Task item:
Whenever a line in the records below contains "Hcreate", pick it out.

Excerpted records:
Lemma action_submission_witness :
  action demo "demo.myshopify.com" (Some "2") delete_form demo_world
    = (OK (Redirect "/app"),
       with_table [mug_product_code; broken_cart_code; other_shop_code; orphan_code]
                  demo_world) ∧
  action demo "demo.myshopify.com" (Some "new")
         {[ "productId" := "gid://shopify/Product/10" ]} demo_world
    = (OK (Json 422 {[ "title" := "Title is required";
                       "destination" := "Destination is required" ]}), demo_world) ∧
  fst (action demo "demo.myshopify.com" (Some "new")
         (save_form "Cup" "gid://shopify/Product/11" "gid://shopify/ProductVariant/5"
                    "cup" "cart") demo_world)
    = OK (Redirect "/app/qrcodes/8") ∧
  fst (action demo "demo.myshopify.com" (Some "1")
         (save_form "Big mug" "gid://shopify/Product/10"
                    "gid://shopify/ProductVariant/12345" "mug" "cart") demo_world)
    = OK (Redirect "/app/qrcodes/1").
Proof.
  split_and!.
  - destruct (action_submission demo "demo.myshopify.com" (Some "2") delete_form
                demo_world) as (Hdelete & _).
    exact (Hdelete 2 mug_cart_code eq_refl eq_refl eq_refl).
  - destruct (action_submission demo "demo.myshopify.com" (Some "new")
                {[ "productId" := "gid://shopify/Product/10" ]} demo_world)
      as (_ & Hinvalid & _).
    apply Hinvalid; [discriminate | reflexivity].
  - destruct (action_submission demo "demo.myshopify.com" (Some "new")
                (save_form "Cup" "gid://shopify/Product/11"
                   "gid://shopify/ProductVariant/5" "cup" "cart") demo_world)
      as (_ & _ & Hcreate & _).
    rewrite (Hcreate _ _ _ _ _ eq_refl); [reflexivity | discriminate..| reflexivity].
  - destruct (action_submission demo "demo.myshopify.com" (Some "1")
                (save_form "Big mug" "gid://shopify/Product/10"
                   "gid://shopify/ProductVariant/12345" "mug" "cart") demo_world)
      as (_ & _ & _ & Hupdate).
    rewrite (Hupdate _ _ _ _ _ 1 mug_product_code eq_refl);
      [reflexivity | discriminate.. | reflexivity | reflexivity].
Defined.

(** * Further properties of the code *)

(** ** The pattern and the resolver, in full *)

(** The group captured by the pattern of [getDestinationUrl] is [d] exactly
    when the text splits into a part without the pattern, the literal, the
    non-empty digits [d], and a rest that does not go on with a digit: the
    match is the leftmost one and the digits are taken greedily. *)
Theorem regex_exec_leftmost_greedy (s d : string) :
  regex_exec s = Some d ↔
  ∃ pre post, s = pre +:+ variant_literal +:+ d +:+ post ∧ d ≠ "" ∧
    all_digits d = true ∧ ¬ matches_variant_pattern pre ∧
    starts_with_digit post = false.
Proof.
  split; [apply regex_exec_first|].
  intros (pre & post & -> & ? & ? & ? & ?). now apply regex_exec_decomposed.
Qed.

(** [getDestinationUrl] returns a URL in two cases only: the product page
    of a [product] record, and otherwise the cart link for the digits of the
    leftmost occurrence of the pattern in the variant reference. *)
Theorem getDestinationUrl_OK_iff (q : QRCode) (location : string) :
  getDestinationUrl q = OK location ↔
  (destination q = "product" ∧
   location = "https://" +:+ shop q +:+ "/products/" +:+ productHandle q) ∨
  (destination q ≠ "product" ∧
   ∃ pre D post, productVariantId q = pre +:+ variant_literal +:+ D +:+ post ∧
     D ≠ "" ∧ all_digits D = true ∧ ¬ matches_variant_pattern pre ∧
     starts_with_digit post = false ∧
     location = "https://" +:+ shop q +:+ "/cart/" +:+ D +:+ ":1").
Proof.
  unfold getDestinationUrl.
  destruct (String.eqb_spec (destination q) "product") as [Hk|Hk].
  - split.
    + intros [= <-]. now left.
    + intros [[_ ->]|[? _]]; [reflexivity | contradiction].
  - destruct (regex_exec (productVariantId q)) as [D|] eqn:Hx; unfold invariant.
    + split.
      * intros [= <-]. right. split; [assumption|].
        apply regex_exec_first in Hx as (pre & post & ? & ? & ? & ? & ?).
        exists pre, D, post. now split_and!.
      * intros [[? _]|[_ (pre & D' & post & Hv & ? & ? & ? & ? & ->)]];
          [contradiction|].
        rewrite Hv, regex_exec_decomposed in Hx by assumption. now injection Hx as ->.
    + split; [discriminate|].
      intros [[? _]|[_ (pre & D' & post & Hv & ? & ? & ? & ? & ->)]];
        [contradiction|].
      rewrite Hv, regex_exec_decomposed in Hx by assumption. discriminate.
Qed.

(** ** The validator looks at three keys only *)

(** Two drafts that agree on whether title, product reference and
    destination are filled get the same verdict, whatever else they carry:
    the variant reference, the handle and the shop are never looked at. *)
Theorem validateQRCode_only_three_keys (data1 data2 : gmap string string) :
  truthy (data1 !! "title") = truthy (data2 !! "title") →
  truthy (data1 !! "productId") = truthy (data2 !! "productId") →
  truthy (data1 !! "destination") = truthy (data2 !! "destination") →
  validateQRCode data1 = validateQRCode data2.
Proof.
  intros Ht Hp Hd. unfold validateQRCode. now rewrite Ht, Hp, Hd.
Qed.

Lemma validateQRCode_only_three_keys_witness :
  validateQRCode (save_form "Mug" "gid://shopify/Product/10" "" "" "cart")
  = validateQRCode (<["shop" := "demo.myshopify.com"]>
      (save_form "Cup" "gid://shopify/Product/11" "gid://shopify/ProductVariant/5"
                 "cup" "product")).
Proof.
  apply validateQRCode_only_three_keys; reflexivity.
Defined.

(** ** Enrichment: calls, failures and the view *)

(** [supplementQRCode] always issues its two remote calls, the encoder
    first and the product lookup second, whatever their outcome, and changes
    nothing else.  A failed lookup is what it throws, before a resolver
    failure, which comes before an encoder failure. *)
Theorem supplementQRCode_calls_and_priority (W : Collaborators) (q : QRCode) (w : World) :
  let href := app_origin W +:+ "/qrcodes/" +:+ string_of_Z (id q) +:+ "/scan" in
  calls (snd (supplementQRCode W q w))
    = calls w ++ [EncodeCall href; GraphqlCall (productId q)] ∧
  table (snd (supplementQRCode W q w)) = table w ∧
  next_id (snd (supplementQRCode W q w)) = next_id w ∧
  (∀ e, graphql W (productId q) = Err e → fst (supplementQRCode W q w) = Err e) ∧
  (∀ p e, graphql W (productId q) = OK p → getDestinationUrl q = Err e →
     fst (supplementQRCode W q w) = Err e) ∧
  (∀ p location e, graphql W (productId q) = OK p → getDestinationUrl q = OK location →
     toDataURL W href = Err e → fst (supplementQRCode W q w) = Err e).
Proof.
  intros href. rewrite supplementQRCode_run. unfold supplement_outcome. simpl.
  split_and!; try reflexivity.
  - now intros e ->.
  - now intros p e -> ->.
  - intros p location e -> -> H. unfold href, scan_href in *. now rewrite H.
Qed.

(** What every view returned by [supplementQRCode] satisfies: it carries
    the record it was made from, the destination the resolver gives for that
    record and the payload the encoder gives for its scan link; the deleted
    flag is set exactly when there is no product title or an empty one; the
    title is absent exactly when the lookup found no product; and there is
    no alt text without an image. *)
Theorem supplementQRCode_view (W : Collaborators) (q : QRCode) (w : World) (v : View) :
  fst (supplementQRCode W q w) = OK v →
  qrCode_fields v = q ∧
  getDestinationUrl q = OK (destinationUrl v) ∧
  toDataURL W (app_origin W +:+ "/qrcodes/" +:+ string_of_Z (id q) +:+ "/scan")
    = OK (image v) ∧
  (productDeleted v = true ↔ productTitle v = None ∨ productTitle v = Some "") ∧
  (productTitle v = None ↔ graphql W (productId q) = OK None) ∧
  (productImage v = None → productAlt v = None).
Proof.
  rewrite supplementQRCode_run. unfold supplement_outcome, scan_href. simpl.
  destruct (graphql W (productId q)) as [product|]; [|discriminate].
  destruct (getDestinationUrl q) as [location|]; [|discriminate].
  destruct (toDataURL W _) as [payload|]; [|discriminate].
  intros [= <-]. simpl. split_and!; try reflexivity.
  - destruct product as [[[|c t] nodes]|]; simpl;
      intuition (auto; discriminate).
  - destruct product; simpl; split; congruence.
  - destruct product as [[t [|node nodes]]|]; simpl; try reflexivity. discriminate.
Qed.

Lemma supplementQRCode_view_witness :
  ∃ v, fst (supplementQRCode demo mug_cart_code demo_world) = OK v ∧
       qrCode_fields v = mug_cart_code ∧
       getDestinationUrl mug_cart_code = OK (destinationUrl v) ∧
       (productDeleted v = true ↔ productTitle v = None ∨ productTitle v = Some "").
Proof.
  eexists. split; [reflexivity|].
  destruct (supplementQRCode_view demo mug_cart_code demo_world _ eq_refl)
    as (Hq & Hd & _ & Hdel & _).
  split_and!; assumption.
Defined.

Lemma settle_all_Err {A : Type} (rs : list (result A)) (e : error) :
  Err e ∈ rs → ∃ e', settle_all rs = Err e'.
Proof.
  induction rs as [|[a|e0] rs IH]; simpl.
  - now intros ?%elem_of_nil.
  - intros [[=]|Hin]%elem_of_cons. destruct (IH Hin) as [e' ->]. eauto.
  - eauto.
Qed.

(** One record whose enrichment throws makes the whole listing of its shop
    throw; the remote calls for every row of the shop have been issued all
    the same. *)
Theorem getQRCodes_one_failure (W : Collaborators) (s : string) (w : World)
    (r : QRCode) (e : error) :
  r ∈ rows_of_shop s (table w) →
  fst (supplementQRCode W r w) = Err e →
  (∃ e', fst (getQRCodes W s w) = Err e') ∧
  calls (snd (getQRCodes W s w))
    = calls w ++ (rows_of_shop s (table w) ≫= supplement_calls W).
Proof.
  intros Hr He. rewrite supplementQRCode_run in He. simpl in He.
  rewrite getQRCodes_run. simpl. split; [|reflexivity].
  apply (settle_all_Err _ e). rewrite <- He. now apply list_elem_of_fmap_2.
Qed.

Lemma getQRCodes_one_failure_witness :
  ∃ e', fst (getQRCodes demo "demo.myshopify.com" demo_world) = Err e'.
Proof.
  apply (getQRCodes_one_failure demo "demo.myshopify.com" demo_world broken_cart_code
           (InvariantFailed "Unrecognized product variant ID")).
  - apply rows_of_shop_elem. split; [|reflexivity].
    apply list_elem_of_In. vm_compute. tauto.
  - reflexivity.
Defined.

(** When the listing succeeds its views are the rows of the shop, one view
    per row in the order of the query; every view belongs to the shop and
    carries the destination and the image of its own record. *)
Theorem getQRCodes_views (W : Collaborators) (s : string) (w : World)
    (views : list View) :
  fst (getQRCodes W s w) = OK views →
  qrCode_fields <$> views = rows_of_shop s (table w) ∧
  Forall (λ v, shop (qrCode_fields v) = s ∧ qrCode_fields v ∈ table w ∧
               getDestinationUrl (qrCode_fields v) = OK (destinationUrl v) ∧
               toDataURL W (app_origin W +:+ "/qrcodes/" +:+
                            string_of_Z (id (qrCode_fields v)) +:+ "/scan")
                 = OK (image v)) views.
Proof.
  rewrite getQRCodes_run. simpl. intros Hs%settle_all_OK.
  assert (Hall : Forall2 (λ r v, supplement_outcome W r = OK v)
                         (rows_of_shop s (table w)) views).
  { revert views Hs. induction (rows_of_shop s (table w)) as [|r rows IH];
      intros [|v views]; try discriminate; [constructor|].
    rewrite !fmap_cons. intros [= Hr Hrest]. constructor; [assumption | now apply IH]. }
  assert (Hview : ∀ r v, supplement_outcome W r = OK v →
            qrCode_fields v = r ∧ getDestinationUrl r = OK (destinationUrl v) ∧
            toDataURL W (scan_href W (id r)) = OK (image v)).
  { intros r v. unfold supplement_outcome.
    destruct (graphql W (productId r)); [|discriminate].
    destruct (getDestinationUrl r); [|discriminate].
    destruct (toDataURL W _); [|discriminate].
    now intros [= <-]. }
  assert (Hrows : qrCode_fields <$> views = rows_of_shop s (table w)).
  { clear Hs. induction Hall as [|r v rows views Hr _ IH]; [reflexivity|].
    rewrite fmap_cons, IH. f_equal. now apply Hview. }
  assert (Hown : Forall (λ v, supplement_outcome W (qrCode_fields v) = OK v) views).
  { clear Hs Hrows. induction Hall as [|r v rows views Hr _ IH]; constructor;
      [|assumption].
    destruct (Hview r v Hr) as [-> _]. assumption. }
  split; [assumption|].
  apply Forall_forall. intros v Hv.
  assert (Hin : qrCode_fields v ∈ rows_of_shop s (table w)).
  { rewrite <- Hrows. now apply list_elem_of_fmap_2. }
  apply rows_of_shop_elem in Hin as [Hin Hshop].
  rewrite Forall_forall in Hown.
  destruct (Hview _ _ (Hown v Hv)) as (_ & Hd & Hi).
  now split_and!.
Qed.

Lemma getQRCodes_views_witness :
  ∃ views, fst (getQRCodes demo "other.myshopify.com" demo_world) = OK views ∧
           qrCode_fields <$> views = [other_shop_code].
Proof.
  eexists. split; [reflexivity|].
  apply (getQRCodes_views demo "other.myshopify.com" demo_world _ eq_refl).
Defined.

Result of the exercise:
      as (_ & _ & Hcreate & _).
    rewrite (Hcreate _ _ _ _ _ eq_refl); [reflexivity | discriminate..| reflexivity].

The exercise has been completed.